In 1996, a variety of trillium was named for Copeland, Trillium grandiflorum 'Pamela Copeland', by Roberta and Frederick W. Case, Jr.

== Conservation and preservation ==
Copeland was involved in land conservation and historic preservation at a number of important sites, including the Red Clay Reservation in Hockessin, Delaware, Winterthur, Gunston Hall Plantation and the White House in Washington, D.C. She and her husband donated lands and money in the 1950s to create the Red Clay Reservation, preserving open lands that would otherwise have been developed. She was a charter member of the Board of Trustees at Winterthur Museum and Gardens, and the First Regent of Gunston Hall Plantation, the home of the George Mason family, from 1951 to 1960. She was a member of the Committee for the Preservation of the White House from 1970 to 1977, and worked with the White House Preservation Fund from 1984 to 1990.

She served as a trustee at the National Trust for Historic Preservation from 1958 to 1967, receiving the National Trust’s President’s Award in 2000.
She served in a variety of positions with other organizations including Historic Deerfield, the Peabody Essex Museum, the council of the American Association of Museums, the Historical Society of Delaware, and the Decorative Arts Award Committee of the Henry Francis du Pont Award Committee. (She herself had received the Decorative Arts Award in 1986.)

Copeland received an honorary degree from the University of Delaware in 1988. Other honors and awards included the Philanthropist of the Year Award in 1988 and the Governor's Award for the Arts from the State of Delaware in 1988. In 1986, Copeland received the Henry Francis du Pont Award from Winterthur Museum for her "contributions of national significance to the knowledge, preservation, and enjoyment of American decorative arts, architecture, landscape design, and gardens."

== Published works ==
Copeland co-authored The Five George Masons: Patriots and Planters of Virginia and Maryland in 1975 (University of Virginia Press) with Richard K. MacMaster. A new edition of the book was published in 2016. Copeland also wrote a memoir of growing up in Litchfield, Recollections of Pamela Cunningham Copeland(1996).

Copeland received an honorary Doctorate of Humane Letters from Washington College in 1977. In a bequest in 2001, she and her daughter, Louisa Copeland Duemling, gave $500,000 to Washington College for the Lammot duPont Copeland Professorship at the Center for the Environment and Society.

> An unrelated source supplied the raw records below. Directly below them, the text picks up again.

(** A "yes" of player 1 uses up one of its frames. *)
Lemma receive_response_true_pending (st st' : state) :
  receive_response (player1_ws (self st)) st = (Ret true, st') →
  player1_ws (self st') = player1_ws (self st) ∧ pending st' < pending st.
Proof.
  unfold receive_response. run_coro. unfold pending.
  destruct (net st !! player1_ws (self st)) as [c |] eqn:Hc; simpl; [| done].
  destruct (alive c); simpl; [| done].
  destruct (inbox c) as [| [raw | v] rest] eqn:Hin; simpl; try done.
  destruct v; simpl; try done.
  intros [= _ <-]. simpl. rewrite lookup_insert_eq. simpl. split; [done | lia].
Qed.

(** The vote of [ask_for_rematch] calls [start_game] again only in a
    state in which player 1 has fewer frames left. *)
Lemma ask_for_rematch_ends (k : M unit) (st : state) :
  (∀ st', player1_ws (self st') = player1_ws (self st) →
          pending st' < pending st → (k st').1 ≠ Diverge) →
  (ask_for_rematch k st).1 ≠ Diverge.
Proof.
  intros Hk. unfold ask_for_rematch, bind at 1, get_self. simpl.
  unfold bind at 1.
  pose proof (total_broadcast MRematch st) as Htot.
  pose proof (respects_broadcast shrinks shrinks_trans shrinks_send MRematch st)
    as [Hp1 Hle1].
  destruct (broadcast MRematch st) as [[[] | e |] st1]; simpl in *; try done.
  unfold bind at 1.
  pose proof (total_gather _ _
                (total_receive_response (player1_ws (self st)))
                (total_receive_response (player2_ws (self st))) st1) as Htot2.
  destruct (gather _ _ st1) as [[[b1 b2] | e |] st3] eqn:Hg; simpl in *; try done.
  apply gather_both_true in Hg as (st2 & Ha & Hb).
  destruct b1; simpl; [| apply total_broadcast].
  destruct b2; simpl; [| apply total_broadcast].
  rewrite <- Hp1 in Ha. apply receive_response_true_pending in Ha as [Hp2 Hlt].
  pose proof (respects_receive_response shrinks shrinks_refl shrinks_trans
                shrinks_recv (player2_ws (self st)) st2) as [Hp3 Hle3].
  rewrite Hb in Hp3, Hle3. simpl in Hp3, Hle3.
  unfold bind.
  pose proof (total_reset_game st3) as Htot3.
  pose proof (respects_reset_game shrinks shrinks_trans shrinks_reset shrinks_over st3)
    as [Hp4 Hle4].
  destruct (reset_game st3) as [[[] | e |] st4]; simpl in *; try done.
  apply Hk; [congruence | lia].
Qed.

(** With more fuel than player 1 has frames left, [start_game] ends:
    it returns or raises. *)
Lemma start_game_ends (fuel : nat) (st : state) :
  pending st < fuel → (start_game fuel st).1 ≠ Diverge.
Proof.
  revert st. induction fuel as [| fuel IH]; intros st Hfuel; [lia |].
  simpl. unfold bind at 1, get_self. simpl. unfold bind at 1.
  pose proof (total_send (player1_ws (self st)) start1 st) as Ht1.
  pose proof (shrinks_send (player1_ws (self st)) start1 st) as [Hp1 Hl1].
  destruct (send (player1_ws (self st)) start1 st) as [[[] | e |] st1];
    simpl in *; try done.
  unfold bind at 1.
  pose proof (total_send (player2_ws (self st)) start2 st1) as Ht2.
  pose proof (shrinks_send (player2_ws (self st)) start2 st1) as [Hp2 Hl2].
  destruct (send (player2_ws (self st)) start2 st1) as [[[] | e |] st2];
    simpl in *; try done.
  unfold game_loop, bind at 1, get_self. simpl. unfold bind at 1.
  assert (Hround : ∃ r st3,
    (if negb (game_over (self st2)) then game_round else ret tt) st2 = (r, st3) ∧
    r ≠ Diverge ∧ shrinks st2 st3).
  { destruct (negb (game_over (self st2))).
    - exists (game_round st2).1, (game_round st2).2. split; [by destruct (game_round st2) |].
      split; [apply total_game_round |].
      apply (respects_game_round shrinks shrinks_refl shrinks_trans shrinks_recv
               shrinks_send shrinks_store shrinks_over).
    - exists (Ret tt), st2. repeat split; try done. }
  destruct Hround as (r & st3 & -> & Hr & [Hp3 Hl3]).
  destruct r as [[] | e |]; simpl; try done.
  apply ask_for_rematch_ends. intros st' Hp' Hlt.
  apply IH. lia.
Qed.

(** The fuel [handler] gives a session is enough. *)
Lemma handler_ends (websocket : handle) (w : world) :
  (handler websocket w).1 ≠ Diverged.
Proof.
  unfold handler. destruct (pop0 (waiting_players w)) as [[opponent_ws rest] |].
  - pose proof (start_game_ends
                  (session_fuel {| self := new_game opponent_ws websocket; net := sockets w |})
                  {| self := new_game opponent_ws websocket; net := sockets w |}) as Hends.
    destruct (start_game _ _) as [[[] | [] |] st']; simpl in *; try done.
    exfalso. apply Hends; [unfold session_fuel; lia | done].
  - unfold sock_send.
    destruct (sockets w !! websocket) as [[[] i o] |]; by simpl.
Qed.

(** ** The resolver outside the legal moves *)

Lemma wins_lookup (s : string) :
  wins !! s =
    if decide (s = "paper") then Some "rock"
    else if decide (s = "scissors") then Some "paper"
    else if decide (s = "rock") then Some "scissors"
    else None.
Proof.
  unfold wins. rewrite !lookup_insert, lookup_empty.
  repeat case_decide; congruence.
Qed.

Lemma wins_lookup_None (s : string) : wins !! s = None ↔ s ∉ valid_moves.
Proof.
  rewrite wins_lookup. split.
  - intros Hnone Hin. legal_cases Hin; by vm_compute in Hnone.
  - intros Hnot. repeat case_decide; subst; try done;
      exfalso; apply Hnot; unfold valid_moves; rewrite !elem_of_cons; tauto.
Qed.

(** [get_result] raises [KeyError], and nothing else, exactly when the
    two moves differ and the first one is not a key of [wins]: [None]
    or a string other than the three legal ones. *)
Theorem get_result_KeyError (move1 move2 : option string) :
  (get_result move1 move2 = Raise KeyError ↔
   move1 ≠ move2 ∧ ∀ s, move1 = Some s → s ∉ valid_moves) ∧
  (∀ e, get_result move1 move2 = Raise e → e = KeyError) ∧
  get_result move1 move2 ≠ Diverge.
Proof.
  unfold get_result. case_decide as Heq.
  - split; [| done]. split; [done |]. by intros [Hne _].
  - destruct move1 as [s |]; [destruct (wins !! s) as [w |] eqn:Hw |].
    + split; [| done]. split; [done |]. intros [_ Hs].
      specialize (Hs s eq_refl). apply wins_lookup_None in Hs. congruence.
    + split; [| split; [| done]].
      * split; [| done]. intros _. split; [done |].
        intros s' Hs'. injection Hs' as <-. by apply wins_lookup_None.
      * intros e He. by injection He as <-.
    + split; [| split; [| done]].
      * split; [| done]. intros _. split; [done |]. by intros s' Hs'.
      * intros e He. by injection He as <-.
Qed.

(** [get_result] answers "draw" exactly when the two moves are equal,
    whatever they are. *)
Theorem get_result_draw (move1 move2 : option string) :
  get_result move1 move2 = Ret "draw" ↔ move1 = move2.
Proof.
  unfold get_result. case_decide as Heq; [done |].
  split; [| done].
  destruct move1 as [s |]; [| done].
  destruct (wins !! s); [| done]. by case_decide.
Qed.

(** Against the three legal moves every legal move draws once, wins
    once and loses once. *)
Theorem get_result_balanced (x : string) :
  x ∈ valid_moves →
  map (λ y, get_result (Some x) (Some y)) valid_moves ≡ₚ
    [Ret "draw"; Ret "player1"; Ret "player2"].
Proof.
  intros Hx. legal_cases Hx; vm_compute.
  - apply perm_skip, Permutation_swap.
  - apply Permutation_swap.
  - etrans; [apply Permutation_swap |]. symmetry.
    apply (Permutation_cons_append [Ret "player1"; Ret "player2"] (Ret "draw")).
Qed.

Lemma get_result_balanced_witness :
  map (λ y, get_result (Some "paper") (Some y)) valid_moves ≡ₚ
    [Ret "draw"; Ret "player1"; Ret "player2"].
Proof.
  apply (get_result_balanced "paper"). unfold valid_moves.
  rewrite !elem_of_cons. tauto.
Defined.

(** ** What one receiving operation does *)

(** [receive_move] returns [True] exactly when the connection is open
    and its next frame is a JSON object with a legal move; it then takes
    that one frame, sends nothing, and stores the move under its
    websocket. *)
Theorem receive_move_True (ws : handle) (st st' : state) :
  receive_move ws st = (Ret true, st') ↔
  ∃ c ms rest mv,
    net st !! ws = Some c ∧ alive c = true ∧
    inbox c = Encoded (JObj ms) :: rest ∧
    as_valid_move (member "move" ms) = Some mv ∧
    st' = {| self := {| player1_ws := player1_ws (self st);
                        player2_ws := player2_ws (self st);
                        players := <[ws := Some mv]> (players (self st));
                        game_over := game_over (self st) |};
             net := <[ws := {| alive := true; inbox := rest; outbox := outbox c |}]>
                      (net st) |}.
Proof.
  split.
  - unfold receive_move. run_coro.
    destruct (net st !! ws) as [c |]; simpl; [| done].
    destruct (alive c) eqn:Ha; simpl; [| done].
    destruct (inbox c) as [| [raw | v] rest] eqn:Hin; simpl; try done.
    destruct v; simpl; try done.
    destruct (as_valid_move _) as [mv |] eqn:Hm; run_coro.
    + intros [= <-]. by exists c, members, rest, mv.
    + rewrite lookup_insert_eq. simpl. done.
  - intros (c & ms & rest & mv & Hc & Ha & Hin & Hm & ->).
    unfold receive_move. run_coro. rewrite Hc. simpl. rewrite Ha, Hin. simpl.
    rewrite Hm. by run_coro.
Qed.

(** [receive_response] only reads: it sends nothing and leaves the game
    object alone, whatever arrives.  It returns [True] exactly when the
    connection is open and its next frame is a JSON object whose
    "rematch" is "yes". *)
Theorem receive_response_reads (ws : handle) (st : state) :
  self (receive_response ws st).2 = self st ∧
  (∀ ws', sent (receive_response ws st).2 ws' = sent st ws') ∧
  ((receive_response ws st).1 = Ret true ↔
   ∃ c ms rest,
     net st !! ws = Some c ∧ alive c = true ∧
     inbox c = Encoded (JObj ms) :: rest ∧ member "rematch" ms = JStr "yes").
Proof.
  split; [| split].
  - unfold receive_response. run_coro.
    destruct (net st !! ws) as [[[] [| [raw | []] rest] o] |]; by simpl.
  - intros ws'. unfold receive_response. run_coro.
    destruct (net st !! ws) as [c |] eqn:Hc; simpl; [| done].
    destruct (alive c) eqn:Ha; simpl; [| done].
    assert (Hsent : ∀ a i,
      sent {| self := self st;
              net := <[ws := {| alive := a; inbox := i; outbox := outbox c |}]> (net st) |}
           ws' = sent st ws').
    { intros a i. rewrite sent_insert. case_decide; [| done].
      subst. unfold sent. by rewrite Hc. }
    destruct (inbox c) as [| [raw | []] rest]; simpl; apply Hsent.
  - unfold receive_response. run_coro. split.
    + destruct (net st !! ws) as [c |] eqn:Hc; simpl; [| done].
      destruct (alive c) eqn:Ha; simpl; [| done].
      destruct (inbox c) as [| [raw | v] rest] eqn:Hin; simpl; try done.
      destruct v; simpl; try done.
      intros [= Hyes]. apply is_yes_true in Hyes. by exists c, members, rest.
    + intros (c & ms & rest & -> & Ha & Hin & Hyes). simpl.
      rewrite Ha, Hin. simpl. rewrite Hyes. done.
Qed.

(** [broadcast] sends to player 1 first and stops at the first closed
    connection.  When player 1's connection is closed nobody is sent
    anything; when only player 2's is closed, player 1 has been sent the
    message; either way the call raises [ConnectionClosed]. *)
Theorem broadcast_stops_at_closed (message : msg) (st : state) :
  (closed st (player1_ws (self st)) →
   (broadcast message st).1 = Raise ConnectionClosed ∧
   ∀ ws, sent (broadcast message st).2 ws = sent st ws) ∧
  (∀ c1,
     player1_ws (self st) ≠ player2_ws (self st) →
     net st !! player1_ws (self st) = Some c1 → alive c1 = true →
     closed st (player2_ws (self st)) →
     (broadcast message st).1 = Raise ConnectionClosed ∧
     sent (broadcast message st).2 (player1_ws (self st)) = outbox c1 ++ [message] ∧
     sent (broadcast message st).2 (player2_ws (self st)) =
       sent st (player2_ws (self st))).
Proof.
  split.
  - intros Hclosed. unfold broadcast, closed in *. run_coro.
    destruct (net st !! player1_ws (self st)) as [c |]; simpl; [| done].
    rewrite (Hclosed c eq_refl). done.
  - intros c1 Hne H1 Ha1 Hclosed. unfold broadcast, closed in *. run_coro.
    rewrite H1. simpl. rewrite Ha1. simpl.
    rewrite lookup_insert_ne by done.
    destruct (net st !! player2_ws (self st)) as [c2 |] eqn:H2; simpl.
    + rewrite (Hclosed c2 eq_refl). simpl. split; [done |].
      unfold sent. simpl. rewrite lookup_insert_eq.
      rewrite lookup_insert_ne by done. by rewrite H2.
    + split; [done |]. unfold sent. simpl. rewrite lookup_insert_eq.
      rewrite lookup_insert_ne by done. by rewrite H2.
Qed.
(** The four rules leave the connections and the DTR of the line. *)
Lemma ReadSig_local_keeps : forall k s,
  LIBline (ReadSig_local k s) = LIBline s /\
  Z.land (RS232 (ReadSig_local k s) k) DTR = Z.land (RS232 s k) DTR.
Proof.
  intros k s. unfold ReadSig_local. cbv zeta.
  set (s0 := set_RS232x k 0 s).
  assert (H0 : LIBline s0 = LIBline s /\ RS232 s0 k = RS232 s k)
    by (split; reflexivity).
  clearbody s0.
  set (s1 := DTR_raises_DSR k s0).
  assert (H1 : LIBline s1 = LIBline s0 /\
               Z.land (RS232 s1 k) DTR = Z.land (RS232 s0 k) DTR).
  { subst s1. unfold DTR_raises_DSR. destruct (_ && _); [| split; reflexivity].
    cbn [LIBline RS232 set_RS232]. rewrite upd_same.
    split; [reflexivity | apply land_lor_keep; reflexivity]. }
  clearbody s1.
  set (s2 := RTS_goes_remote k s1).
  assert (H2 : LIBline s2 = LIBline s1 /\ RS232 s2 k = RS232 s1 k).
  { subst s2. unfold RTS_goes_remote. destruct (_ && _); split; reflexivity. }
  clearbody s2.
  set (s3 := DTR_drops_DSR k s2).
  assert (H3 : LIBline s3 = LIBline s2 /\
               Z.land (RS232 s3 k) DTR = Z.land (RS232 s2 k) DTR).
  { subst s3. unfold DTR_drops_DSR. destruct (_ && _); [| split; reflexivity].
    cbn [LIBline RS232 set_RS232]. rewrite upd_same.
    split; [reflexivity | apply land_lnot_keep; reflexivity]. }
  clearbody s3.
  assert (H4 : LIBline (DTR_drops_RTS k s3) = LIBline s3 /\
               Z.land (RS232 (DTR_drops_RTS k s3) k) DTR
                 = Z.land (RS232 s3 k) DTR).
  { unfold DTR_drops_RTS. destruct (_ && _); [| split; reflexivity].
    cbn [LIBline RS232 set_RS232 set_RS232r set_RS232x]. rewrite upd_same.
    split; [reflexivity | apply land_lnot_keep; reflexivity]. }
  destruct H0 as [A0 B0], H1 as [A1 B1], H2 as [A2 B2], H3 as [A3 B3],
           H4 as [A4 B4].
  split; [congruence |].
  rewrite B4, B3, B2, B1, B0. reflexivity.
Qed.

Lemma ReadSig_lost : forall k n s,
  0 < s327x_fd (LIBline s k) -> s_alive n = false ->
  let s' := fst (ReadSig k n s) in
  d327x_fd (LIBline s' k) = 0 /\
  s327x_fd (LIBline s' k) = 0 /\
  Z.land (RS232 s' k) (Z.lor (Z.lor DCD DSR) RI) = 0 /\
  Z.land (RS232 s' k) DTR = Z.land (RS232 s k) DTR.
Proof.
  intros k n s Hfd Hdead.
  destruct (ReadSig_local_keeps k s) as [Hl Hr].
  unfold ReadSig. cbv zeta. rewrite Hl.
  unfold IsSocketConnected. rewrite Hdead.
  destruct (Z.ltb_spec 0 (s327x_fd (LIBline s k))); [| lia].
  destruct (Z.ltb_spec (s327x_fd (LIBline s k)) 1); [lia |].
  cbn [fst LIBline RS232 set_LIBline set_RS232].
  rewrite !upd_same. cbn [d327x_fd s327x_fd set_d327x_fd set_s327x_fd].
  split; [reflexivity |]. split; [reflexivity |].
  split; [apply drop_DCD_DSR_RI_low |].
  rewrite <- Hr. unfold drop_DCD_DSR_RI. apply land_lnot_keep; reflexivity.
Qed.

Lemma ReadLIB_lost : forall k n s,
  0 < d327x_fd (LIBline s k) -> d_alive n = false ->
  let s' := snd (fst (ReadLIB k n s)) in
  d327x_fd (LIBline s' k) = 0 /\
  RS232 s' k = drop_DCD_DSR_RI (RS232 s k).
Proof.
  intros k n s Hfd Hdead. unfold ReadLIB, IsSocketConnected.
  cbn [LIBline set_LIBline]. rewrite upd_same. cbn [d327x_fd set_LIBrlen].
  destruct (Z.ltb_spec 0 (d327x_fd (LIBline s k))); [| lia].
  destruct (Z.ltb_spec (d327x_fd (LIBline s k)) 1); [lia |].
  rewrite Hdead.
  destruct (epoll_ok n);
    cbn [fst snd LIBline RS232 set_LIBline set_RS232];
    rewrite !upd_same; cbn [d327x_fd set_d327x_fd];
    split; reflexivity.
Qed.
(** The clamped metric [p] of the builder is finite, whatever the input. *)
Lemma clamped_metric (percent : option JS.num) :
  JS.max 0 (JS.min 1000
    match percent with
    | Some x => if JS.isFinite x then x else JS.Fin 100
    | None => JS.Fin 100
    end)
  = JS.Fin (Rmax 0 (Rmin 1000 (metric_or_default percent))).
Proof. destruct percent as [[| | | r] |]; reflexivity. Qed.

(** The second clamp, of the norm into [0, 1], changes nothing. *)
Lemma norm_of_clamped (c : R) :
  0 <= c <= 1000 ->
  JS.max 0 (JS.min 1 (JS.Fin c / 1000)) = JS.Fin (c / 1000).
Proof.
  intros Hc. rewrite div_fin by lra. cbn.
  f_equal. apply clamp_inside. lra.
Qed.

Lemma yFinal_build P w h :
  yFinal (build P w h) =
    JS.Fin (padTop_of P)
    + JS.Fin (1 - Rmax 0 (Rmin 1000 (metric_or_default (percent P))) / 1000)
      * JS.max 1 (h - JS.Fin (padTop_of P) - JS.Fin (padBottom_of P)).
Proof.
  unfold buildModel; cbn [yFinal].
  rewrite clamped_metric.
  rewrite norm_of_clamped by (apply clamp_bounds; lra).
  unfold padTop_of, padBottom_of. now destruct (is_compact P).
Qed.

Lemma yFinal_finite P w (h : R) :
  yFinal (build P w (JS.Fin h)) =
    JS.Fin (padTop_of P
            + (1 - Rmax 0 (Rmin 1000 (metric_or_default (percent P))) / 1000)
              * Rmax 1 (h - padTop_of P - padBottom_of P)).
Proof. rewrite yFinal_build. reflexivity. Qed.

(** The target y never rises when the metric grows, clamped or not. *)
Lemma yFinal_antitone P w (h x1 x2 : R) :
  x1 <= x2 ->
  JS.leb (yFinal (build (with_percent P (Some (JS.Fin x2))) w (JS.Fin h)))
         (yFinal (build (with_percent P (Some (JS.Fin x1))) w (JS.Fin h)))
  = true.
Proof.
  intros Hle. rewrite !yFinal_finite. apply leb_fin.
  cbn [percent with_percent metric_or_default].
  change (padTop_of (with_percent P _)) with (padTop_of P).
  change (padBottom_of (with_percent P _)) with (padBottom_of P).
  pose proof (clamp_mono 0 1000 x1 x2 Hle) as Hc.
  pose proof (Rmax_l 1 (h - padTop_of P - padBottom_of P)) as Hh.
  nra.
Qed.

(** Inside [0, 1000] it falls strictly. *)
Lemma yFinal_strict P w (h x1 x2 : R) :
  0 <= x1 -> x1 < x2 -> x2 <= 1000 ->
  JS.ltb (yFinal (build (with_percent P (Some (JS.Fin x2))) w (JS.Fin h)))
         (yFinal (build (with_percent P (Some (JS.Fin x1))) w (JS.Fin h)))
  = true.
Proof.
  intros H0 Hlt H1. rewrite !yFinal_finite. apply ltb_fin.
  cbn [percent with_percent metric_or_default].
  change (padTop_of (with_percent P _)) with (padTop_of P).
  change (padBottom_of (with_percent P _)) with (padBottom_of P).
  rewrite (clamp_inside 0 1000 x1), (clamp_inside 0 1000 x2) by lra.
  pose proof (Rmax_l 1 (h - padTop_of P - padBottom_of P)) as Hh.
  nra.
Qed.

Lemma duration_build P w h :
  duration (build P w h) =
    match durationMs P with
    | Some (JS.Fin d) => JS.Fin (Rmax 200 (Rmin 4000 (IZR (Zfloor d))))
    | _ => JS.Fin 980
    end.
Proof.
  unfold buildModel; cbn [duration].
  now destruct (durationMs P) as [[| | | d] |].
Qed.

Lemma label_build P w h w' h' : label (build P w h) = label (build P w' h').
Proof. reflexivity. Qed.

Lemma labelWidth_build P w h :
  labelWidth (build P w h) = JS.Fin (measureText (label (build P 0 0))).
Proof. reflexivity. Qed.

(** The label of a whole metric in range, and of an absent metric. *)
Lemma label_whole P (z : Z) w h :
  percent P = Some (JS.Fin (IZR z)) -> (0 <= z <= 1000)%Z ->
  label (build P w h)
  = ("+" ++ DecimalString.NilZero.string_of_int (Z.to_int z) ++ "%")%string.
Proof.
  intros Hp [H0 H1]. unfold buildModel; cbn [label]. rewrite Hp.
  cbn [JS.isFinite JS.max JS.min].
  rewrite clamp_inside by (split; apply IZR_le; lia).
  rewrite round_whole.
  rewrite (proj2 (geb_fin (IZR z) 0)) by (apply IZR_le; lia).
  cbn [string_of_integral]. now rewrite ZfloorZ.
Qed.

== Porcelain collection ==
Copeland collected Chinese export porcelain for nearly sixty years, collecting over 200 delicate figures and containers featuring animals, birds, and people. She was named Collector of the Year by the Virginia Museum of Fine Arts in 1975. Before her death, she donated a significant part of her porcelain collection to the Peabody Essex Museum in Salem, Massachusetts. Featured in the Pamela Cunningham Copeland Gallery of the museum, the collection spans nearly 300 years, beginning during the reign of the Kangxi Emperor in the mid-1600s and ending with the Daoguang Emperor in 1850. It has been called "the world’s finest museum collection of Chinese porcelain figurines".

Copeland died at her home, Mount Cuba, Greenville, Delaware on January 25, 2001.